WHAT YOU ARE ASKED TO DO
Please restate the material below word for word, from the first line through the one that contains "match last l1 with None => c", inclusive.

____________________

(* ===== verification/Chain.v ===== *)
(** * Intrusive linked lists

    The block manager of exec.c threads its lists through the blocks: a list
    is a head pointer and a "next" field of every node.  [seg next p l q] says
    that following [next] from the pointer [p] visits the nodes [l] in order
    and arrives at the pointer [q]; a NULL-terminated list is
    [seg next p l None] and a circular one through the node [x] is
    [seg next (next x) l (Some x)]. *)

From stdpp Require Import base gmap list.
From S2P Require Import Prelude.
Local Open Scope nat_scope.

Section seg.
  Context {N : Type} `{EqDecision N}.
  Implicit Types (next : N → option N) (l : list N) (p q : option N) (x y : N).

Fixpoint seg next p l q : Prop :=
  match l with
  | [] => p = q
  | x :: l' => p = Some x ∧ seg next (next x) l' q
  end.

Lemma seg_ext next next' p l q :
  (∀ x, x ∈ l → next x = next' x) → seg next p l q → seg next' p l q.
Proof.
  induction l as [|x l IH] in p |- *; simpl; [done|].
  intros Hext [-> Hl]. split; [done|]. rewrite <- Hext by set_solver.
  apply IH; [set_solver|done].
Qed.

Lemma seg_app next p l1 l2 q :
  seg next p (l1 ++ l2) q ↔ ∃ r, seg next p l1 r ∧ seg next r l2 q.
Proof. induction l1 as [|x l1 IH] in p |- *; simpl; naive_solver. Qed.

Lemma seg_cons next p x l q :
  seg next p (x :: l) q ↔ p = Some x ∧ seg next (next x) l q.
Proof. done. Qed.

(** ** The search loop

    [for (;;) { x = *c; if (P(x)) break; c = &x->next; }]: the cell that holds
    the first node satisfying [P], and that node.  [rd] reads a cell and [nx]
    is the cell of a node's next field; a NULL found on the way is
    dereferenced by the next round. *)

Fixpoint find_cell {C} (rd : C → result (option N)) (nx : N → C) (P : N → bool)
    (fuel : nat) (c : C) : result (C * N) :=
  match fuel with
  | O => Er EFuel
  | S fuel' =>
      p <- rd c ;;
      y <- deref p ;;
      if P y then Ok (c, y) else find_cell rd nx P fuel' (nx y)
  end.

(** The cell that points to the node after [l1]. *)
Definition cell_after {C} (nx : N → C) (c : C) (l1 : list N) : C :=
  match last l1 with None => c | Some y => nx y end.

Lemma find_cell_ok {C} (rd : C → result (option N)) nx P fuel c next p l1 x l2 q :
  seg next p (l1 ++ x :: l2) q → rd c = Ok p →
  (∀ y, y ∈ l1 → rd (nx y) = Ok (next y)) →
  (∀ y, y ∈ l1 → P y = false) → P x = true →
  length l1 < fuel →
  find_cell rd nx P fuel c = Ok (cell_after nx c l1, x).
Proof.
  intros Hs Hc Hrd HP Hx. revert fuel c p Hs Hc.
  induction l1 as [|y l1 IH]; intros [|fuel] c p Hs Hc Hf; simpl in Hf; try lia;
    destruct Hs as [-> Hs]; cbn [find_cell]; rewrite Hc; cbn.
  - by rewrite Hx.
  - rewrite HP by set_solver.
    rewrite (IH ltac:(set_solver) ltac:(set_solver) fuel (nx y) (next y));
      [|done|apply Hrd; set_solver|lia].
    f_equal. f_equal. unfold cell_after. rewrite last_cons. by destruct (last l1).
Qed.

(** Unlinking: the cell before [x] is redirected to the successor of [x]. *)
Lemma seg_remove next next' p p' l1 x l2 q :
  NoDup (l1 ++ x :: l2) →
  seg next p (l1 ++ x :: l2) q →
  p' = (match last l1 with None => next x | Some _ => p end) →
  (∀ z, z ∈ l1 ++ l2 → next' z = if decide (last l1 = Some z) then next x else next z) →
  seg next' p' (l1 ++ l2) q.
Proof.
  intros Hnd Hs -> Hext. apply seg_app in Hs as (r & H1 & H2). destruct H2 as [-> H2].
  apply NoDup_app in Hnd as (Hnd1 & Hdis & Hnd2).
  assert (seg next' (next x) l2 q) as Hs2.
  { apply (seg_ext next); [|done]. intros z Hz. rewrite Hext by set_solver.
    rewrite decide_False; [done|]. intros Hl. apply last_Some_elem_of in Hl. set_solver. }
  destruct l1 as [|y l1 _] using rev_ind; [done|].
  rewrite last_snoc in *. apply seg_app in H1 as (r & H1 & [-> E]).
  rewrite <- app_assoc. apply seg_app. exists (Some y). split.
  - apply (seg_ext next); [|done]. intros z Hz. rewrite Hext by set_solver.
    rewrite decide_False; [done|]. intros [= ->].
    apply NoDup_app in Hnd1 as (_ & Hd & _). set_solver.
  - simpl. split; [done|]. rewrite Hext by set_solver. by rewrite decide_True.
Qed.

(** Two walks from one pointer to the first node in [Q] are the same walk. *)
Lemma seg_stop next (Q : N → Prop) p l l' a b :
  seg next p l (Some a) → seg next p l' (Some b) →
  (∀ x, x ∈ l → ¬ Q x) → (∀ x, x ∈ l' → ¬ Q x) → Q a → Q b → l = l' ∧ a = b.
Proof.
  induction l as [|x l IH] in p, l' |- *; destruct l' as [|x' l']; simpl.
  - intros -> [= ->]. done.
  - intros -> [[= ->] _] _ Hq Ha. exfalso. eapply Hq; [|done]. set_solver.
  - intros [-> _] [= ->] Hq _ _ Hb. exfalso. eapply Hq; [|done]. set_solver.
  - intros [-> H1] [[= ->] H2] ? ? ? ?.
    destruct (IH (next x') l') as [-> ->]; [done..|set_solver|set_solver|done|done|done].
Qed.

Lemma seg_split next p l q x :
  seg next p l q → x ∈ l → ∃ l1 l2, l = l1 ++ x :: l2 ∧ seg next p l1 (Some x) ∧ seg next (next x) l2 q.
Proof.
  intros Hs (l1 & l2 & ->)%list_elem_of_split. exists l1, l2. split; [done|].
  apply seg_app in Hs as (r & H1 & [-> H2]). done.
Qed.

Lemma seg_unique next p l l' : seg next p l None → seg next p l' None → l = l'.
Proof.
  induction l as [|x l IH] in p, l' |- *; destruct l' as [|x' l']; cbn; [done|by intros -> [? _]|by intros [-> _]|].
  intros [-> Hl] [[= ->] Hl']. f_equal. by eapply IH.
Qed.

Lemma seg_next_in next p l x y : seg next p l None → x ∈ l → next x = Some y → y ∈ l.
Proof.
  intros Hs Hx Hy. destruct (seg_split _ _ _ _ _ Hs Hx) as (l1 & l2 & -> & _ & Hs2).
  destruct l2; cbn in Hs2; [congruence|]. destruct Hs2 as [E _]. rewrite Hy in E. simplify_eq. set_solver.
Qed.

Lemma seg_head_in next p l x : seg next p l None → p = Some x → x ∈ l.
Proof. destruct l; simpl; [by intros ->|]. intros [-> _] [= ->]. set_solver. Qed.

End seg.

(** ** Families of lists

    A table of list heads indexed by [K] over shared nodes: [M x k] says that
    the node [x] belongs on the list [k]; [A] selects the lists in use.  The
    cells are the heads and the next fields. *)

Section chains.
  Context {K N : Type} `{EqDecision K} `{EqDecision N}.
  Implicit Types (A : K → Prop) (head : K → option N) (next : N → option N) (M : N → K → Prop).

Definition chains A head next M : Prop :=
  ∀ k, A k → ∃ l, seg next (head k) l None ∧ NoDup l ∧ ∀ x, x ∈ l ↔ M x k.

Lemma chains_ext A head next head' next' M M' :
  (∀ k, A k → head k = head' k) → (∀ k x, A k → M x k → next x = next' x) →
  (∀ k x, A k → M x k ↔ M' x k) →
  chains A head next M → chains A head' next' M'.
Proof.
  intros E1 E2 E3 Hc k Hk. destruct (Hc k Hk) as (l & Hs & Hnd & Hl).
  exists l. split_and!; [|done|].
  - rewrite <- E1 by done. apply (seg_ext next); [|done]. intros x Hx. apply (E2 k); [done|].
    by apply Hl.
  - intros x. rewrite Hl. by apply E3.
Qed.

(** The search finds the cell before [x]; redirecting that cell to the
    successor of [x] takes [x], and nothing else, off its list. *)
Lemma chains_remove A head next M (rd : K + N → result (option N)) (P : N → bool) fuel x k :
  chains A head next M → A k → M x k → (∀ y i j, M y i → M y j → i = j) →
  rd (inl k) = Ok (head k) → (∀ y, M y k → rd (inr y) = Ok (next y)) →
  (∀ y, M y k → P y = true ↔ y = x) →
  (∀ l, NoDup l → (∀ y, y ∈ l → M y k) → length l < fuel) →
  ∃ c, find_cell rd inr P fuel (inl k) = Ok (c, x) ∧
    (∀ i, c = inl i → i = k ∧ head k = Some x) ∧ (∀ y, c = inr y → M y k ∧ next y = Some x) ∧
    ∀ head' next',
      (∀ i, A i → head' i = if decide (c = inl i) then next x else head i) →
      (∀ y i, A i → M y i → next' y = if decide (c = inr y) then next x else next y) →
      chains A head' next' (λ y i, M y i ∧ y ≠ x).
Proof.
  intros Hc Hk Hx Hinj Hrd Hrd' HP Hf. destruct (Hc k Hk) as (l & Hs & Hnd & Hl).
  assert (x ∈ l) as (l1 & l2 & ->)%list_elem_of_split by by apply Hl.
  pose proof Hnd as (Hnd1 & Hd & [Hn2 Hnd2]%NoDup_cons)%NoDup_app.
  exists (cell_after inr (inl k) l1). split_and!.
  - eapply find_cell_ok; [done..| | | |].
    + intros y Hy. apply Hrd', Hl. set_solver.
    + intros y Hy. apply not_true_iff_false. rewrite HP by (apply Hl; set_solver).
      intros ->. apply (Hd x Hy). set_solver.
    + by apply HP.
    + apply Nat.le_lt_trans with (length (l1 ++ x :: l2)); [rewrite length_app; lia|].
      apply Hf; [done|]. intros y. apply Hl.
  - intros i. unfold cell_after. destruct (last l1) eqn:E; [done|]. intros [= ->].
    apply last_None in E as ->. by destruct Hs as [-> _].
  - intros y. unfold cell_after. destruct (last l1) eqn:E; [|done]. intros [= ->].
    split; [apply Hl; apply last_Some_elem_of in E; set_solver|].
    apply last_Some in E as [l1' ->]. rewrite <- app_assoc in Hs.
    apply seg_app in Hs as (r & _ & [_ Hs]). by destruct Hs as [-> _].
  - set (c := cell_after _ _ _). intros head' next' Hh' Hn' i Hi.
    assert (∀ y, c = inr y ↔ last l1 = Some y) as Hcr.
    { intros y. unfold c, cell_after. destruct (last l1); naive_solver. }
    assert (∀ j, c = inl j ↔ last l1 = None ∧ j = k) as Hcl.
    { intros j. unfold c, cell_after. destruct (last l1); naive_solver. }
    destruct (decide (i = k)) as [->|Hne].
    + exists (l1 ++ l2). split_and!.
      * eapply seg_remove; [exact Hnd|exact Hs| |].
        -- rewrite Hh' by done. destruct (last l1) eqn:E.
           ++ rewrite decide_False; [done|]. rewrite Hcl. naive_solver.
           ++ by rewrite decide_True by by apply Hcl.
        -- intros z Hz. rewrite (Hn' z k) by (done || apply Hl; set_solver).
           apply decide_ext, Hcr.
      * apply NoDup_app. set_solver.
      * intros y. rewrite <- Hl. set_solver.
    + destruct (Hc i Hi) as (l & Hs' & Hnd' & Hl'). exists l. split_and!; [|done|].
      * rewrite Hh' by done. rewrite decide_False by (rewrite Hcl; naive_solver).
        apply (seg_ext next); [|done]. intros z Hz.
        rewrite (Hn' z i) by (done || by apply Hl').
        rewrite decide_False; [done|]. intros Hz'%Hcr. apply Hne.
        apply (Hinj z); [by apply Hl'|]. apply Hl. apply last_Some_elem_of in Hz'. set_solver.
      * intros y. rewrite Hl'. split; [|naive_solver]. intros Hy. split; [done|].
        intros ->. eauto.
Qed.

(** Insertion of a node at the head of its list. *)
Lemma chains_insert A head next head' next' M x k :
  chains A head next M → A k → (∀ i, ¬ M x i) →
  (∀ i, A i → head' i = if decide (i = k) then Some x else head i) →
  next' x = head k → (∀ y i, A i → M y i → next' y = next y) →
  chains A head' next' (λ y i, M y i ∨ y = x ∧ i = k).
Proof.
  intros Hc Hk Hx Hh' Hnx Hn' i Hi. destruct (Hc i Hi) as (l & Hs & Hnd & Hl).
  assert (seg next' (head i) l None) as Hs'.
  { apply (seg_ext next); [|done]. intros z Hz. symmetry. apply (Hn' z i); [done|]. by apply Hl. }
  rewrite Hh' by done. case_decide as E.
  - subst. exists (x :: l). split_and!.
    + simpl. by rewrite Hnx.
    + apply NoDup_cons. split; [|done]. rewrite Hl. apply Hx.
    + intros y. rewrite elem_of_cons, Hl. naive_solver.
  - exists l. split_and!; [done..|]. intros y. rewrite Hl. naive_solver.
Qed.

End chains.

____________________

TASK RESPONSE
(* ===== verification/Chain.v ===== *)
(** * Intrusive linked lists

    The block manager of exec.c threads its lists through the blocks: a list
    is a head pointer and a "next" field of every node.  [seg next p l q] says
    that following [next] from the pointer [p] visits the nodes [l] in order
    and arrives at the pointer [q]; a NULL-terminated list is
    [seg next p l None] and a circular one through the node [x] is
    [seg next (next x) l (Some x)]. *)

From stdpp Require Import base gmap list.
From S2P Require Import Prelude.
Local Open Scope nat_scope.

Section seg.
  Context {N : Type} `{EqDecision N}.
  Implicit Types (next : N → option N) (l : list N) (p q : option N) (x y : N).

Fixpoint seg next p l q : Prop :=
  match l with
  | [] => p = q
  | x :: l' => p = Some x ∧ seg next (next x) l' q
  end.

Lemma seg_ext next next' p l q :
  (∀ x, x ∈ l → next x = next' x) → seg next p l q → seg next' p l q.
Proof.
  induction l as [|x l IH] in p |- *; simpl; [done|].
  intros Hext [-> Hl]. split; [done|]. rewrite <- Hext by set_solver.
  apply IH; [set_solver|done].
Qed.

Lemma seg_app next p l1 l2 q :
  seg next p (l1 ++ l2) q ↔ ∃ r, seg next p l1 r ∧ seg next r l2 q.
Proof. induction l1 as [|x l1 IH] in p |- *; simpl; naive_solver. Qed.

Lemma seg_cons next p x l q :
  seg next p (x :: l) q ↔ p = Some x ∧ seg next (next x) l q.
Proof. done. Qed.

(** ** The search loop

    [for (;;) { x = *c; if (P(x)) break; c = &x->next; }]: the cell that holds
    the first node satisfying [P], and that node.  [rd] reads a cell and [nx]
    is the cell of a node's next field; a NULL found on the way is
    dereferenced by the next round. *)

Fixpoint find_cell {C} (rd : C → result (option N)) (nx : N → C) (P : N → bool)
    (fuel : nat) (c : C) : result (C * N) :=
  match fuel with
  | O => Er EFuel
  | S fuel' =>
      p <- rd c ;;
      y <- deref p ;;
      if P y then Ok (c, y) else find_cell rd nx P fuel' (nx y)
  end.

(** The cell that points to the node after [l1]. *)
Definition cell_after {C} (nx : N → C) (c : C) (l1 : list N) : C :=
  match last l1 with None => c | Some y => nx y end.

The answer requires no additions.